EXERCISE OBJECTIVE:
Every line of the entries below from the one containing "- destruct (key_loop_spec" to the one containing "(** The accessors", both ends included, must be written out exactly. No other line belongs in the answer.

---------- INFORMATION SUPPLIED ----------

Definition found (r : Z) (v : option ptree) : Prop := match v with Some x => node_is r x | None => r = -1 end.

Lemma at_spec i v idx : node_is i v -> 0 <= idx -> exists r, pc_tv_at tv i idx = Ret r /\ found r (item_at v idx).
Proof.
  intros Hi Hx. destruct (node_is_at _ _ Hi) as (n & r & En & Enn & _ & Hin). unfold pc_tv_at. rewrite Hin, En. cbn [negb obind].
  destruct (type_of v i) as (n' & r' & En' & Tm & Ta & Hl). rewrite Enn in En'. injection En' as <- <-. rewrite Tm, Ta, Z.geb_leb.
  destruct v as [| | | | | | |l|l]; cbn [negb andb orb item_at]; try (by exists (-1)); rewrite Hl; destruct (Z.leb_spec (zlen l) idx) as [Hge|Hlt].
  - exists (-1). split; [done|]. rewrite lookup_ge_None_2; [done|]. unfold zlen in Hge. lia.
  - destruct (at_arr_spec l (Z.to_nat idx) (i + 1)) as (k & x & E & Ex & Hn); [by apply arr_kids|unfold zlen in *; lia|]. exists k. by rewrite Ex.
  - exists (-1). split; [done|]. rewrite lookup_ge_None_2; [done|]. unfold zlen in Hge. lia.
  - destruct (at_map_spec l (Z.to_nat idx) (i + 1)) as (k & x & E & Ex & Hn); [by apply map_kids|unfold zlen in *; lia|]. exists k. by rewrite Ex.
Qed.

Lemma key_at_spec i v idx : node_is i v -> 0 <= idx -> exists r, pc_tv_key_at tv i idx = Ret r /\ found r (key_at v idx).
Proof.
  intros Hi Hx. destruct (node_is_at _ _ Hi) as (n & r & En & Enn & _ & Hin). unfold pc_tv_key_at. rewrite Hin, En. cbn [negb obind].
  destruct (type_of v i) as (n' & r' & En' & Tm & _ & Hl). rewrite Enn in En'. injection En' as <- <-. rewrite Tm, Z.geb_leb.
  destruct v as [| | | | | | |l|l]; cbn [negb orb key_at]; try (by exists (-1)); rewrite Hl; destruct (Z.leb_spec (zlen l) idx) as [Hge|Hlt].
  - exists (-1). split; [done|]. rewrite lookup_ge_None_2; [done|]. unfold zlen in Hge. lia.
  - destruct (key_loop_spec l (Z.to_nat idx) (i + 1)) as (k & x & E & Ex & Hn); [by apply map_kids|unfold zlen in *; lia|]. exists k. by rewrite Ex.
Qed.

End Accessors.

(** The accessors on the nodes of a tree: every node is the root of a subtree, and
    at any node and for any key or index they read only nodes that are there and answer
    the node of the map's first pair with that key, of the item, value or key at that
    index, and -1 where the tree has none or the index is out of range. *)
Theorem tv_accessors_exact (tv : pc_tv) (t : ptree) (i : Z) (Ht : nodes tv = nodes_of t 0) :
  (0 <= i < zlen (nodes tv) -> exists v, node_is tv i v) /\
  (forall v key idx, node_is tv i v -> 0 <= idx ->
     (exists r, pc_tv_get tv i key = Ret r /\ found tv r (match v with PMap l => assoc key l | _ => None end)) /\
     (exists r, pc_tv_at tv i idx = Ret r /\ found tv r (item_at v idx)) /\
     (exists r, pc_tv_key_at tv i idx = Ret r /\ found tv r (key_at v idx))) /\
  (forall key idx, ~ 0 <= i < zlen (nodes tv) -> pc_tv_get tv i key = Ret (-1) /\ pc_tv_at tv i idx = Ret (-1) /\ pc_tv_key_at tv i idx = Ret (-1)).
Proof.
  split_and!.
  - intros Hi. apply (tree_roots tv t 0); [|rewrite Ht, nodes_len in Hi; lia]. exists [], []. simpl. by rewrite !app_nil_r.
  - intros v key idx Hv Hx. split_and!; [|by apply at_spec|by apply key_at_spec]. destruct (get_spec tv i v key Hv) as (r & E & H). exists r. split; [done|].
    unfold found. by destruct v.
  - intros key idx Hi. assert (in_nodes tv i = false) as E.
    { unfold in_nodes. destruct (Z.leb_spec 0 i); [|done]. simpl. apply Z.ltb_ge. lia. }
    unfold pc_tv_get, pc_tv_at, pc_tv_key_at. by rewrite E.
Qed.

(** * What was written is read *)

Lemma nest_levels v : nest v <= levels v.
Proof.
  induction v as [x|s|s|s| |c| |l IH|l IH] using ptree_ind; try (simpl; lia).
  - cbn [nest levels]. induction IH as [|v l Hv Hl IH]; simpl in *; lia.
  - rewrite nest_map, levels_map. unfold nest_of, levels_of. induction IH as [|v k Hv Hk IH]; simpl in *; lia.
Qed.

(** What the typed accessors give for a member of a request's map. *)
Definition str_of (v : option ptree) (cap : Z) : option bytes :=
  match v with Some (PBulk s) => if zlen s <=? cap then Some s else None | _ => None end.
Definition int_of (v : option ptree) : option Z :=
  match v with
  | Some (PInt x) => Some x
  | Some (PNum s) => if (zlen s =? 0) || (zlen s >=? 24) then None else match strtoll (c_str s) with (x, []) => Some x | _ => None end
  | _ => None
  end.
Definition bool_of (v : option ptree) : bool := match v with Some (PBool b) => b | _ => false end.

Lemma typed_spec tv l key cap : nodes tv = nodes_of (PMap l) 0 ->
  pc_tv_get_str tv 0 key cap = Ret (str_of (assoc key l) cap) /\ pc_tv_get_int tv 0 key = Ret (int_of (assoc key l)) /\
  pc_tv_get_bool tv 0 key = Ret (bool_of (assoc key l)).
Proof.
  intros Ht. assert (node_is tv 0 (PMap l)) as H0 by (exists [], []; cbn [forest]; by rewrite !app_nil_r).
  destruct (get_spec tv 0 _ key H0) as (r & E & Hr). unfold pc_tv_get_str, pc_tv_get_int, pc_tv_get_bool. rewrite E. cbn [obind].
  destruct (assoc key l) as [v|]; [|by rewrite Hr]. destruct (node_is_at _ _ _ Hr) as (n & k & -> & En & _ & Hin). cbn [obind].
  unfold in_nodes in Hin. apply andb_prop in Hin as [Hi _]. apply Z.leb_le in Hi. rewrite (proj2 (Z.ltb_ge _ _)) by lia.
  destruct v as [x|s|s|s| |[]| |m|m]; [..|rewrite nodes_arr in En|rewrite nodes_map in En]; injection En as <- _; try done.
  - cbn -[strtoll c_str]. unfold int_of. by destruct ((zlen s =? 0) || (zlen s >=? 24)); [|destruct (strtoll (c_str s)) as [? []]].
  - cbn. rewrite Z.gtb_ltb. by destruct (Z.ltb_spec cap (zlen s)), (Z.leb_spec (zlen s) cap); try lia.
Qed.
(** The writer and the bytes consumed; 0 is malformed. *)
Fixpoint one_json (fuel : nat) (w : pc_jw) (b : bytes) (depth : Z) {struct fuel} : outcome (pc_jw * Z) :=
  match fuel with
  | O => Oob
  | S fuel =>
      let n := zlen b in
      if (n =? 0) || (depth >? PT_DEPTH) then Ret (w, 0)
      else
        let! t := byte_at b 0 in
        if t =? t_int then
          if n <? 9 then Ret (w, 0)
          else let! u := int_bytes b 1 8 0 in Ret (pc_jw_i64 w (s64 u) mem, 9)
        else if t =? t_num then
          if n <? 3 then Ret (w, 0)
          else
            let! len := len16 b 1 in
            if n - 3 <? len then Ret (w, 0)
            else let! s := sub_at b 3 len in Ret (pc_jw_raw w s mem, 3 + len)
        else if (t =? t_bulk) || (t =? t_err) then
          if n <? 5 then Ret (w, 0)
          else
            let! len := get32 (zdrop 1 b) in
            if n - 5 <? len then Ret (w, 0)
            else
              let! s := sub_at b 5 len in
              let w := if t =? t_err then lit w s_error else w in
              let w := pc_jw_str_utf8 w s mem in
              Ret (if t =? t_err then lit w [c_rbrace] else w, 5 + len)
        else if t =? t_nil then Ret (lit w s_null, 1)
        else if t =? t_true then Ret (lit w s_true, 1)
        else if t =? t_false then Ret (lit w s_false, 1)
        else if t =? t_ok then Ret (lit w s_OK, 1)
        else if (t =? t_arr) || (t =? t_map) then
          if n <? 5 then Ret (w, 0)
          else
            let! cnt := get32 (zdrop 1 b) in
            let w := lit w (if t =? t_arr then [c_lbrack] else [c_lbrace]) in
            let! (w, used) := json_items fuel w b depth (t =? t_map) 0 cnt 5 in
            if used =? 0 then Ret (w, 0) else Ret (lit w (if t =? t_arr then [c_rbrack] else [c_rbrace]), used)
        else Ret (w, 0)
  end
with json_items (fuel : nat) (w : pc_jw) (b : bytes) (depth : Z) (mp : bool) (i cnt used : Z) {struct fuel} : outcome (pc_jw * Z) :=
  match fuel with
  | O => Oob
  | S fuel =>
      if i >=? cnt then Ret (w, used)
      else
        let w := if i =? 0 then w else lit w [c_comma] in
        let value w used :=
          let! (w, u) := one_json fuel w (zdrop used b) (depth + 1) in
          if u =? 0 then Ret (w, 0) else json_items fuel w b depth mp (i + 1) cnt (used + u) in
        if mp then
          if used >=? zlen b then Ret (w, 0)
          else
            let! t := byte_at b used in
            if negb (t =? t_bulk) then Ret (w, 0)
            else
              let! (w, u) := one_json fuel w (zdrop used b) (depth + 1) in
              if u =? 0 then Ret (w, 0) else value (lit w [c_colon]) (used + u)
        else value w used
  end.
(* ===== verification/Clreplay.v ===== *)
(** A sealed cluster frame is taken once ([clreplay.c], [clreplay.h]).

    Every frame names its sender, the sender's incarnation, the sealing thread's stream
    and that stream's sequence ([clwire_id]).  The table [tab] has a slot a sender, found
    by probing; a slot keeps the newest incarnation, when it was last heard, and a window
    a stream: the highest sequence and a bit for each of the [CLREPLAY_WIN] below it, in
    a ring of 64-bit words.

    A call is one step: the lock of a window and the claim of a slot serialise what two
    threads do to the same one.  [mem] is whether [calloc] gives a window.  Times are
    [long long] milliseconds, whose difference does not overflow.

    The specification of a window is the list of the sequences it has taken. *)

From Stdlib Require Import ZArith Lia.
From stdpp Require Import base tactics list numbers.
From S2P Require Import Prelude.

Definition CLREPLAY_WIN : Z := 131072.
Definition CLREPLAY_SENDERS : Z := 512.
Definition CLREPLAY_STREAMS : Z := 256.
Definition CLREPLAY_STALE_MS : Z := 60000.

Inductive replay_rc := CLREPLAY_OK | CLREPLAY_DUP | CLREPLAY_OLD | CLREPLAY_INCARN | CLREPLAY_FULL.

#[global] Instance replay_rc_eq_dec : EqDecision replay_rc.
Proof. solve_decision. Defined.

Record clwire_id := mk_id { id_incarn : Z; id_seq : Z; id_ip : Z; id_port : Z; id_stream : Z }.

Record win := mk_win { w_incarn : Z; w_hi : Z; w_bits : list Z }.

Record sender := mk_sender { s_key : Z; s_incarn : Z; seen_ms : Z; s_w : list (option win) }.

(** The table, and the counts in the order of the results. *)
Record replay := mk_replay { rtab : list sender; cnt : list Z }.

Definition sender0 : sender := mk_sender 0 0 0 (replicate (Z.to_nat CLREPLAY_STREAMS) None).
Definition replay0 : replay := mk_replay (replicate (Z.to_nat CLREPLAY_SENDERS) sender0) (replicate 5 0).

(** * Finding the sender *)

Definition sender_key (ip port : Z) : Z := Z.lor (Z.lor (Z.shiftl 1 48) (Z.shiftl ip 16)) port.
Definition sender_hash (key : Z) : Z := u32 (Z.shiftr (u64 (key * 0x9E3779B97F4A7C15)) 40).

Definition slot_at (h i : Z) : nat := Z.to_nat ((h + i) mod CLREPLAY_SENDERS).
Definition key_at (t : list sender) (j : nat) : Z := match t !! j with Some s => s_key s | None => 0 end.
Definition set_key (key : Z) (s : sender) : sender := mk_sender key (s_incarn s) (seen_ms s) (s_w s).

(** The inner loop, under the table's lock, from [k]; [n] turns are left. *)
Fixpoint claim (n : nat) (t : list sender) (h k key : Z) : list sender * option nat :=
  match n with
  | O => (t, None)
  | S n =>
      let j := slot_at h k in
      if (key_at t j =? key) || (key_at t j =? 0)
      then ((if key_at t j =? 0 then alter (set_key key) j t else t), Some j)
      else claim n t h (k + 1) key
  end.

Fixpoint probe (n : nat) (t : list sender) (h i key : Z) : list sender * option nat :=
  match n with
  | O => (t, None)
  | S n' =>
      let j := slot_at h i in
      if key_at t j =? key then (t, Some j)
      else if negb (key_at t j =? 0) then probe n' t h (i + 1) key
      else claim n t h i key
  end.

Definition sender_of (t : list sender) (ip port : Z) : list sender * option nat :=
  let key := sender_key ip port in
  probe (Z.to_nat CLREPLAY_SENDERS) t (sender_hash key) 0 key.

(** * The window *)

Definition word (bits : list Z) (b : Z) : Z := default 0 (bits !! Z.to_nat (b / 64)).
Definition set_word (bits : list Z) (b v : Z) : list Z := <[Z.to_nat (b / 64) := v]> bits.

(** A turn clears a bit or, at the start of a word of the range, the word. *)
Fixpoint clear_loop (n : nat) (bits : list Z) (i to : Z) : list Z :=
  if i <? to then
    match n with
    | O => bits
    | S n =>
        let b := i mod CLREPLAY_WIN in
        if (Z.land b 63 =? 0) && (to - i >=? 64) then clear_loop n (set_word bits b 0) (u64 (i + 63 + 1)) to
        else clear_loop n (set_word bits b (Z.ldiff (word bits b) (Z.shiftl 1 (Z.land b 63)))) (u64 (i + 1)) to
    end
  else bits.

Definition bit_clear_range (w : win) (from to : Z) : win :=
  mk_win (w_incarn w) (w_hi w) (clear_loop (Z.to_nat (to - from)) (w_bits w) from to).

Definition no_bits : list Z := replicate (Z.to_nat (CLREPLAY_WIN / 64)) 0.

Definition win_admit (w : win) (seq : Z) : win * replay_rc :=
  let b := seq mod CLREPLAY_WIN in
  let m := Z.shiftl 1 (Z.land b 63) in
  let mark w hi := mk_win (w_incarn w) hi (set_word (w_bits w) b (Z.lor (word (w_bits w) b) m)) in
  if seq >? w_hi w then
    let w := if seq - w_hi w >? CLREPLAY_WIN then mk_win (w_incarn w) (w_hi w) no_bits
             else bit_clear_range w (w_hi w + 1) seq in
    (mark w seq, CLREPLAY_OK)
  else if w_hi w - seq >=? CLREPLAY_WIN then (w, CLREPLAY_OLD)
  else if negb (Z.land (word (w_bits w) b) m =? 0) then (w, CLREPLAY_DUP)
  else (mark w (w_hi w), CLREPLAY_OK).

(** * A frame *)

Definition rc_index (rc : replay_rc) : nat :=
  match rc with CLREPLAY_OK => 0 | CLREPLAY_DUP => 1 | CLREPLAY_OLD => 2 | CLREPLAY_INCARN => 3 | CLREPLAY_FULL => 4 end.

Definition counted (r : replay) (rc : replay_rc) : replay * replay_rc :=
  (mk_replay (rtab r) (alter (fun n => u64 (n + 1)) (rc_index rc) (cnt r)), rc).

Definition set_incarn (i : Z) (s : sender) : sender := mk_sender (s_key s) i (seen_ms s) (s_w s).
Definition set_seen (t : Z) (s : sender) : sender := mk_sender (s_key s) (s_incarn s) t (s_w s).
Definition set_win (k : nat) (w : win) (s : sender) : sender := mk_sender (s_key s) (s_incarn s) (seen_ms s) (<[k := Some w]> (s_w s)).
Definition put_sender (r : replay) (j : nat) (s : sender) : replay := mk_replay (<[j := s]> (rtab r)) (cnt r).

(** The stream's window: a frame of another incarnation starts it over, unless it is an
    older one that did not lower the sender's. *)
Definition win_step (w : win) (id : clwire_id) (lower : bool) : win * replay_rc :=
  if negb (id_incarn id =? w_incarn w) then
    if (id_incarn id <? w_incarn w) && negb lower then (w, CLREPLAY_INCARN)
    else win_admit (mk_win (id_incarn id) 0 no_bits) (id_seq id)
  else win_admit w (id_seq id).

(** The frame at its sender's slot [s]. *)
Definition sender_admit (mem : bool) (s : sender) (id : clwire_id) (now : Z) : sender * replay_rc :=
  let older := id_incarn id <? s_incarn s in
  if older && (now - seen_ms s <? CLREPLAY_STALE_MS) then (s, CLREPLAY_INCARN)
  else
    let s := set_incarn (id_incarn id) s in
    let k := Z.to_nat (id_stream id) in
    match (match default None (s_w s !! k) with
           | Some w => Some w
           | None => if mem then Some (mk_win (id_incarn id) 0 no_bits) else None
           end) with
    | None => (s, CLREPLAY_FULL)
    | Some w =>
        let '(w, rc) := win_step w id older in
        let s := set_win k w s in
        ((if bool_decide (rc = CLREPLAY_OK) && (now - seen_ms s >=? 1000) then set_seen now s else s), rc)
    end.

Definition clreplay_admit (mem : bool) (r : replay) (id : clwire_id) (now : Z) : replay * replay_rc :=
  let '(t, o) := sender_of (rtab r) (id_ip id) (id_port id) in
  let r := mk_replay t (cnt r) in
  match o with
  | None => counted r CLREPLAY_FULL
  | Some j =>
      if id_stream id >=? CLREPLAY_STREAMS then counted r CLREPLAY_FULL
      else match t !! j with
           | None => counted r CLREPLAY_FULL
           | Some s =>
               let '(s, rc) := sender_admit mem s id now in
               let r := put_sender r j s in
               if bool_decide (rc = CLREPLAY_OK) then (r, rc) else counted r rc
           end
  end.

----------

PROBLEM SOLUTION:
  - destruct (key_loop_spec l (Z.to_nat idx) (i + 1)) as (k & x & E & Ex & Hn); [by apply map_kids|unfold zlen in *; lia|]. exists k. by rewrite Ex.
Qed.

End Accessors.

(** The accessors on the nodes of a tree: every node is the root of a subtree, and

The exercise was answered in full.